▶ **Task instructions**
Where does "bytes" appear in the data? Return each line that holds it.

START Data section

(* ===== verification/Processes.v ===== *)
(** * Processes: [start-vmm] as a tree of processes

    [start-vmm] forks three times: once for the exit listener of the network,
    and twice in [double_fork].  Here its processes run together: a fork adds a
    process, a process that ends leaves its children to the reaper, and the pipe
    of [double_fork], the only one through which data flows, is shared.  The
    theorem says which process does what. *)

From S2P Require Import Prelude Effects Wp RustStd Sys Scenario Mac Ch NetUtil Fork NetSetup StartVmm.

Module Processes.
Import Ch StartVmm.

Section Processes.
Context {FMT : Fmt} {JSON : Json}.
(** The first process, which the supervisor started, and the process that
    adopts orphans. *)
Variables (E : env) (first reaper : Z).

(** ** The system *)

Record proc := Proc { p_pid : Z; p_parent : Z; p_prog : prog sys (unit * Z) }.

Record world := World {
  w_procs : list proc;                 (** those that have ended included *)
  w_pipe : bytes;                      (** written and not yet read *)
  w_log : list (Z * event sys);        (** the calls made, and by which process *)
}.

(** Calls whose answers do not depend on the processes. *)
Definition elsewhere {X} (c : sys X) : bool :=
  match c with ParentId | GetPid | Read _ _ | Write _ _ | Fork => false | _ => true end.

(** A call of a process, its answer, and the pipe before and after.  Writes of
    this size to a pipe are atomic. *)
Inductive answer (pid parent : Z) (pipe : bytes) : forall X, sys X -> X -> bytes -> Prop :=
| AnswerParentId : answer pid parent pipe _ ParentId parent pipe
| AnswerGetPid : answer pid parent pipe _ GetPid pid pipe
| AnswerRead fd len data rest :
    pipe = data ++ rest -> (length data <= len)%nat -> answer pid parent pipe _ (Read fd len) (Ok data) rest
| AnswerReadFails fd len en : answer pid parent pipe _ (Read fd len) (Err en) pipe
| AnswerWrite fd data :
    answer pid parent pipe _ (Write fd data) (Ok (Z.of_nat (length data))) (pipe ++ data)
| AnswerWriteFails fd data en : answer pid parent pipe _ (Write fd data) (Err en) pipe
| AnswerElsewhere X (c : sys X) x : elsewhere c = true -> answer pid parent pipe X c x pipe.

END Data section
START Data section

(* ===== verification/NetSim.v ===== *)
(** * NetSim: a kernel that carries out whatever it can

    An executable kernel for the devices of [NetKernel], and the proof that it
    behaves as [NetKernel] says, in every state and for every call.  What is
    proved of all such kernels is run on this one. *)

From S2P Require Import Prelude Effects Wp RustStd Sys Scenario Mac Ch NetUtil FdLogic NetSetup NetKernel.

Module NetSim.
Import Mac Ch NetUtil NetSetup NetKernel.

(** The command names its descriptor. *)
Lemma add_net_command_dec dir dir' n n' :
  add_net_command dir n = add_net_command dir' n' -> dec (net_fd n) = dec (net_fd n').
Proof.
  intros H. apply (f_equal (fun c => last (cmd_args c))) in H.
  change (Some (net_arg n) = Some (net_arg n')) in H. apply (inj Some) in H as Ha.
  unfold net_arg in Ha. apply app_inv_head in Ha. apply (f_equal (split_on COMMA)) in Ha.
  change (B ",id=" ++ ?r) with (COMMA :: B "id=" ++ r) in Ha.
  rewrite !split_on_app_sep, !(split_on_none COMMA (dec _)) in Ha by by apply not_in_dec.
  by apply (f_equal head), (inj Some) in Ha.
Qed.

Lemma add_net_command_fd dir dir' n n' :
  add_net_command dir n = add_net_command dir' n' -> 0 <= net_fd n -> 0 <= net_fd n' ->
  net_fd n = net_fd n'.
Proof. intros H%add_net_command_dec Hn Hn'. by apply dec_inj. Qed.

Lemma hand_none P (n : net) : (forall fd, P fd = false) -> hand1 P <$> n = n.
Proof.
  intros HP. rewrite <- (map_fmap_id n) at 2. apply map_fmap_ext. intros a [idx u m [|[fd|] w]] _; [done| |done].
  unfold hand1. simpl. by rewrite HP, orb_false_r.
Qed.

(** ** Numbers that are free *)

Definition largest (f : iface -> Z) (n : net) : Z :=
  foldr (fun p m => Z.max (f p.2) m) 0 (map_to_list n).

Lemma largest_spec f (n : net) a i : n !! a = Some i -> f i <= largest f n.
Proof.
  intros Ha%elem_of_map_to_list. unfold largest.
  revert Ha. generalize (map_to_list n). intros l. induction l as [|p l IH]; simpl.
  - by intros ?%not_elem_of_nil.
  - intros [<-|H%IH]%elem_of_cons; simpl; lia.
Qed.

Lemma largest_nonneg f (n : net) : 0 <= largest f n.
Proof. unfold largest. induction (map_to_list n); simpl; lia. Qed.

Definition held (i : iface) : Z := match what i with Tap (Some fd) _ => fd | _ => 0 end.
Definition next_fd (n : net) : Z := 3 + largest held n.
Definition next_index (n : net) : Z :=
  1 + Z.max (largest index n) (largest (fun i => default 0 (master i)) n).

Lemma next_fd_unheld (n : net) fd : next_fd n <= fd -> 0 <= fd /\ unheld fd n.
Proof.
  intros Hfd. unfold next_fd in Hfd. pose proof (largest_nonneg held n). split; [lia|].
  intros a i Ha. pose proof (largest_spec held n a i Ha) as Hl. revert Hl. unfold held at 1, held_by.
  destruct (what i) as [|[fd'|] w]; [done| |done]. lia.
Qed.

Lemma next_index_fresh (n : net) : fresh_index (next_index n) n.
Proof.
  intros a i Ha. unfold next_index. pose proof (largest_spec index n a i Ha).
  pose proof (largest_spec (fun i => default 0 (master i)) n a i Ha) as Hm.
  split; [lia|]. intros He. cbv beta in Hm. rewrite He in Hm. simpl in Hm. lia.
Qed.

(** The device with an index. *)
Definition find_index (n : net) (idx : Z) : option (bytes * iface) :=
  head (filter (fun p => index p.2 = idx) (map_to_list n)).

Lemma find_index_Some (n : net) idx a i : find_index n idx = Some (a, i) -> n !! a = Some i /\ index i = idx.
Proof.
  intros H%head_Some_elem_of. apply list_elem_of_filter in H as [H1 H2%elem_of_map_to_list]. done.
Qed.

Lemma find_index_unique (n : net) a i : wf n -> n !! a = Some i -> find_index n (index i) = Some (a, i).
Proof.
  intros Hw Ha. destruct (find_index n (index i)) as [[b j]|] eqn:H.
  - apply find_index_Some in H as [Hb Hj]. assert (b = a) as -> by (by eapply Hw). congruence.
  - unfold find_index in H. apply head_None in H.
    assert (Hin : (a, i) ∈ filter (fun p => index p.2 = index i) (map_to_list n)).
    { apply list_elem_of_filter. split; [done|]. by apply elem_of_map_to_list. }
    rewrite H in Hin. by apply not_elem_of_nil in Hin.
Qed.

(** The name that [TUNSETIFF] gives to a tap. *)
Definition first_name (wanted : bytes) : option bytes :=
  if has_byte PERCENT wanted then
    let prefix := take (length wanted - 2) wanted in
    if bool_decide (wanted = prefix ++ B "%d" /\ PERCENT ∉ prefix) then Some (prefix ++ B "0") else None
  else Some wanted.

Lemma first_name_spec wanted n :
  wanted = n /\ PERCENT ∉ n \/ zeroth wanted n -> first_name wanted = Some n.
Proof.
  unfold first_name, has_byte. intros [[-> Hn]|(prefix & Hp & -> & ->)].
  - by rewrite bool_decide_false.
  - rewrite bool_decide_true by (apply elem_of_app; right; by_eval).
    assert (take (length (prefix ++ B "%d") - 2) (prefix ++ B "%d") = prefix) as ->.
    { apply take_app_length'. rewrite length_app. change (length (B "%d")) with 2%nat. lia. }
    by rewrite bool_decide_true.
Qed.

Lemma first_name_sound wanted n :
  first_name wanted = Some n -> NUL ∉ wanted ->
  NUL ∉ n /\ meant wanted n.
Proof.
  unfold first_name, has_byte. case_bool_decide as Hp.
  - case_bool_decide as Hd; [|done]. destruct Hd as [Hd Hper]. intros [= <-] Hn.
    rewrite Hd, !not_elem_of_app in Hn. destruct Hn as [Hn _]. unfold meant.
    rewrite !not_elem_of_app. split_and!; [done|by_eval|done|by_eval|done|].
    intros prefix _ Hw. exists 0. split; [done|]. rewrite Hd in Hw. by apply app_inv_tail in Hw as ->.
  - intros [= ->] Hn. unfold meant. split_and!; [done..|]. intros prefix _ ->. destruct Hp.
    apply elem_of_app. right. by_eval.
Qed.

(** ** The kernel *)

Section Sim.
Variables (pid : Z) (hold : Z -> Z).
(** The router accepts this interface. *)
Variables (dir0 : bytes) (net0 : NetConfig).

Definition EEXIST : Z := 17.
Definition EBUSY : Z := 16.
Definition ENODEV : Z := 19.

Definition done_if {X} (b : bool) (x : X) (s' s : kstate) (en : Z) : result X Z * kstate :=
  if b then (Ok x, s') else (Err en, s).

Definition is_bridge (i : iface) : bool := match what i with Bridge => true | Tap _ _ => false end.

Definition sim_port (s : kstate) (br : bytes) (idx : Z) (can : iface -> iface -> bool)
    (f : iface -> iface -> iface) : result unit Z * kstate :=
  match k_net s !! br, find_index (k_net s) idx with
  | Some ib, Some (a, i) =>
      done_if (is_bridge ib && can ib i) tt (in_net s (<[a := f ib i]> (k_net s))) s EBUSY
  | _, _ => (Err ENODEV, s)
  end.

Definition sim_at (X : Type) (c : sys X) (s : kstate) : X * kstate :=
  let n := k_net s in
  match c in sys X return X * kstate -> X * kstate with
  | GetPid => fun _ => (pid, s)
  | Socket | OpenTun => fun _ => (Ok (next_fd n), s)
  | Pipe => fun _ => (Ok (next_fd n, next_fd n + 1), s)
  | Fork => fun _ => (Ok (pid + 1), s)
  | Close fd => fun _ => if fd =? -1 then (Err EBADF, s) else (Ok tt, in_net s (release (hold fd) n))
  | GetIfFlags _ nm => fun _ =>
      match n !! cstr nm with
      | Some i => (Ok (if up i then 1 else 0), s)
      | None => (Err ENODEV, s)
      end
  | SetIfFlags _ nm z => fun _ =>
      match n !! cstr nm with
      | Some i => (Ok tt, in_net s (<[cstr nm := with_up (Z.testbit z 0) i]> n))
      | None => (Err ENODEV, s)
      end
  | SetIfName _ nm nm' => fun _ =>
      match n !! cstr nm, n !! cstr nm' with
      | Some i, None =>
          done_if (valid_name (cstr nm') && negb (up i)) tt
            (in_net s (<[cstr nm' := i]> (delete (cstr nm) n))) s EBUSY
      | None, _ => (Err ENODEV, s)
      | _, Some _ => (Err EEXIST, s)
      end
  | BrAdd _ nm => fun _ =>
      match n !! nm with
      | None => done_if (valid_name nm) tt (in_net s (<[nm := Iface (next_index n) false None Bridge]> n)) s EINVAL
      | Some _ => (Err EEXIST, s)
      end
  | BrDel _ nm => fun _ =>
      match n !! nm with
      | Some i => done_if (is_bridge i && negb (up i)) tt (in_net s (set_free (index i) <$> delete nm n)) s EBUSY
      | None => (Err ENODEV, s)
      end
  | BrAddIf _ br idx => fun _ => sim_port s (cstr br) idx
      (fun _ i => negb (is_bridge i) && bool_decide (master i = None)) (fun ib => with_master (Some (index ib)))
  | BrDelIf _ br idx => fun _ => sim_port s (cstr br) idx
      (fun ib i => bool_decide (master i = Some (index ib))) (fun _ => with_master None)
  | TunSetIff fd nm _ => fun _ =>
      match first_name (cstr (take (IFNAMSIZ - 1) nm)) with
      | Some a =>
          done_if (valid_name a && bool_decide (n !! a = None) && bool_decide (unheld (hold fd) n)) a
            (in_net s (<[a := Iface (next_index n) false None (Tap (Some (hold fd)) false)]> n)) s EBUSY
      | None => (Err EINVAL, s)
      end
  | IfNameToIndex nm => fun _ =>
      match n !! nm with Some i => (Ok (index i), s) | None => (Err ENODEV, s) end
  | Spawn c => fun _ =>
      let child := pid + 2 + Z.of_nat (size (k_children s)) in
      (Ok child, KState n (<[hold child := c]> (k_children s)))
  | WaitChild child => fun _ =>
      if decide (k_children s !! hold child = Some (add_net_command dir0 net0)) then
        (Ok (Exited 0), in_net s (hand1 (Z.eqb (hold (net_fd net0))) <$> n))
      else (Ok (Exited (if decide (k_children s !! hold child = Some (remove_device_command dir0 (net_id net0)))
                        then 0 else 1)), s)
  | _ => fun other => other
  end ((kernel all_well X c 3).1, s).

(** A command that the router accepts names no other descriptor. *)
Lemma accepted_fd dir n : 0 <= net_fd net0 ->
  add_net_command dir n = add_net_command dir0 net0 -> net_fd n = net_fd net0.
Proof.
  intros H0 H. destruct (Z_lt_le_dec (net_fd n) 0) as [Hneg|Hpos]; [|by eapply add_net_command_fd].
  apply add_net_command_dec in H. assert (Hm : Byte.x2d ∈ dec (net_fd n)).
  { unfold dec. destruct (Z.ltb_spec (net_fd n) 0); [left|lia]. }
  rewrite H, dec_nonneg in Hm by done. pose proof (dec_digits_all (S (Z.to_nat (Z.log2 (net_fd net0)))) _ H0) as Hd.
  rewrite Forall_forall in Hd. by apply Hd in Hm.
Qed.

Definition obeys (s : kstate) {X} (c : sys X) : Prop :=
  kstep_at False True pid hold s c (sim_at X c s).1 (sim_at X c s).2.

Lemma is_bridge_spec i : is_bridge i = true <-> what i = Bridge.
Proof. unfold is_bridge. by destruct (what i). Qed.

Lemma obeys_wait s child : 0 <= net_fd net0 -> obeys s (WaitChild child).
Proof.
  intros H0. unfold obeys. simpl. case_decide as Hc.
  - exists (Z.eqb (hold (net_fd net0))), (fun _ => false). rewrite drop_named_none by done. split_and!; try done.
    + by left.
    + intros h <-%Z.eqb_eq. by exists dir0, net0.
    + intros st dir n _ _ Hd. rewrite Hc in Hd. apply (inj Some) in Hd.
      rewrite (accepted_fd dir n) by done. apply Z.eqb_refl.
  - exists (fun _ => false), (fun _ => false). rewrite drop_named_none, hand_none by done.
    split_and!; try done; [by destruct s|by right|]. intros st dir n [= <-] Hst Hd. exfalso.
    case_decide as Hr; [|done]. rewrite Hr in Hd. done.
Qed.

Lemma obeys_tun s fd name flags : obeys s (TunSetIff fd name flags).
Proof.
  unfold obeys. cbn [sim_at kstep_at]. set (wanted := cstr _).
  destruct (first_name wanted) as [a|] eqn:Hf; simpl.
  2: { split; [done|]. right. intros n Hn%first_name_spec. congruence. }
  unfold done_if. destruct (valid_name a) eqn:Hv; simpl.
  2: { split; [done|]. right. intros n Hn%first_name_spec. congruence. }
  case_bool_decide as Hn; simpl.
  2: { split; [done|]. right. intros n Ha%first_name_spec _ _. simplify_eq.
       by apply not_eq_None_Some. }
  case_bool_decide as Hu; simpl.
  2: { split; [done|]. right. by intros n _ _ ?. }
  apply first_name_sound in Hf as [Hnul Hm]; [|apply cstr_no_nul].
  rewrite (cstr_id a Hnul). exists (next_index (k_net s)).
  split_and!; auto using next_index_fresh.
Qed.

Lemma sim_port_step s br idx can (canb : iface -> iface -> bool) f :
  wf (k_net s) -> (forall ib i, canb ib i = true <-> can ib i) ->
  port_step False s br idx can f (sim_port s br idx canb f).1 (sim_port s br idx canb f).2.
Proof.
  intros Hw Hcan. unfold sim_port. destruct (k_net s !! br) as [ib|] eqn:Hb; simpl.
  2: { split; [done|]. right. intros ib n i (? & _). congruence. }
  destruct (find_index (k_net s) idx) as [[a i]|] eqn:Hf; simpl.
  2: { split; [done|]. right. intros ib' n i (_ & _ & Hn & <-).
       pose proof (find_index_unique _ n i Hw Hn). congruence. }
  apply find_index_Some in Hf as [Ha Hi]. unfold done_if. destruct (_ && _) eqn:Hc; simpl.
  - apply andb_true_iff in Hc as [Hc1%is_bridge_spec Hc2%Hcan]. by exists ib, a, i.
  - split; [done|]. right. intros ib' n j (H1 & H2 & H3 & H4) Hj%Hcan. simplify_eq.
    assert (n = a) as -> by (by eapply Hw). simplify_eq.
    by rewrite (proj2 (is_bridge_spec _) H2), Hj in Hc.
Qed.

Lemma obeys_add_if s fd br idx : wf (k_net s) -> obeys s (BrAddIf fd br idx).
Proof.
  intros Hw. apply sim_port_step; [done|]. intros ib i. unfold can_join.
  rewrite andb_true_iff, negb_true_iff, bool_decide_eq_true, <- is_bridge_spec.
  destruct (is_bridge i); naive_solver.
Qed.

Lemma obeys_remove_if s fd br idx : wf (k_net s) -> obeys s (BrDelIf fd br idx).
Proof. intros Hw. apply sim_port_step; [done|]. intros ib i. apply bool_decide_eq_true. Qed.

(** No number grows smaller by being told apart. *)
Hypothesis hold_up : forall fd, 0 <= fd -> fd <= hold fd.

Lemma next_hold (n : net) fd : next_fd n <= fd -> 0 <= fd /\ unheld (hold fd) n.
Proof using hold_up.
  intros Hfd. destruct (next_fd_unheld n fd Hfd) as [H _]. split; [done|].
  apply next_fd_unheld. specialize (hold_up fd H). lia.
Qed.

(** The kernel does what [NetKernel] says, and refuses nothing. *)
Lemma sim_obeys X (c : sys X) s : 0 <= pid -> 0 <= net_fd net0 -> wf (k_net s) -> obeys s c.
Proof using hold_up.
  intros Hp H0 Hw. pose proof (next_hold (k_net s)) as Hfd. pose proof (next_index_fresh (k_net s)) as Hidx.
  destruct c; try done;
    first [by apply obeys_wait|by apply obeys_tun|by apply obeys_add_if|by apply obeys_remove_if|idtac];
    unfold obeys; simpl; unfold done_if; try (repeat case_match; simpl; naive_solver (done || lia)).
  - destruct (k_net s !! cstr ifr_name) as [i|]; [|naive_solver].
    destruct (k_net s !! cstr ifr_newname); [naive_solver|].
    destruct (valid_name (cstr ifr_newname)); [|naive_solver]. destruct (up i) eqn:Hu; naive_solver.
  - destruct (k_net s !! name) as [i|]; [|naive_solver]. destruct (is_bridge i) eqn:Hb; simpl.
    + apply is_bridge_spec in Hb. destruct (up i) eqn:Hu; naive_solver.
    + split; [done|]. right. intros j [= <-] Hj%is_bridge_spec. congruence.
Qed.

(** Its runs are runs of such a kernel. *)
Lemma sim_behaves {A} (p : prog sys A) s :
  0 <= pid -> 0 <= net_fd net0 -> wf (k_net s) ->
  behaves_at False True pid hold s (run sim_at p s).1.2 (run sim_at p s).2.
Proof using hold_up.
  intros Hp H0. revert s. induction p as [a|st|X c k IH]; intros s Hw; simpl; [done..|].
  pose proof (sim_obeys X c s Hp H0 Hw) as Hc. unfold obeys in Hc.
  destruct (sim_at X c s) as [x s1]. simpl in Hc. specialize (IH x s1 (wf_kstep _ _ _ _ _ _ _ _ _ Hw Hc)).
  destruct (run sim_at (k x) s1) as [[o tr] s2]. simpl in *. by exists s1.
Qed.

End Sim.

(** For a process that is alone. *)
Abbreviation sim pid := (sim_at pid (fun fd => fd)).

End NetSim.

END Data section
START Data section

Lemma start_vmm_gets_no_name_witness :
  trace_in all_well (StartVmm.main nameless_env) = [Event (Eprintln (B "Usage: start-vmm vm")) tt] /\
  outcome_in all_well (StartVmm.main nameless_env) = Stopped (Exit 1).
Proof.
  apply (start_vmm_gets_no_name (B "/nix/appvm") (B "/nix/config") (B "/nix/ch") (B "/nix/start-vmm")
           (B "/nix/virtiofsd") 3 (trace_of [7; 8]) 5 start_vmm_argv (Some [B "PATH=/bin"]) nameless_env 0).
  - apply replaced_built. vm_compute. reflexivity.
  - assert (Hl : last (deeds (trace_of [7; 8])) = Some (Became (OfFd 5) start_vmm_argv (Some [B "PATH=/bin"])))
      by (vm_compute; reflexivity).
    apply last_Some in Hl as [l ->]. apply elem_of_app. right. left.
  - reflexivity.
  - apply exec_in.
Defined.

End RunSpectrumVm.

END Data section

▶ **Result of the task**
  w_pipe : bytes;                      (** written and not yet read *)
Inductive answer (pid parent : Z) (pipe : bytes) : forall X, sys X -> X -> bytes -> Prop :=
Definition find_index (n : net) (idx : Z) : option (bytes * iface) :=
Definition first_name (wanted : bytes) : option bytes :=
Variables (dir0 : bytes) (net0 : NetConfig).
Definition sim_port (s : kstate) (br : bytes) (idx : Z) (can : iface -> iface -> bool)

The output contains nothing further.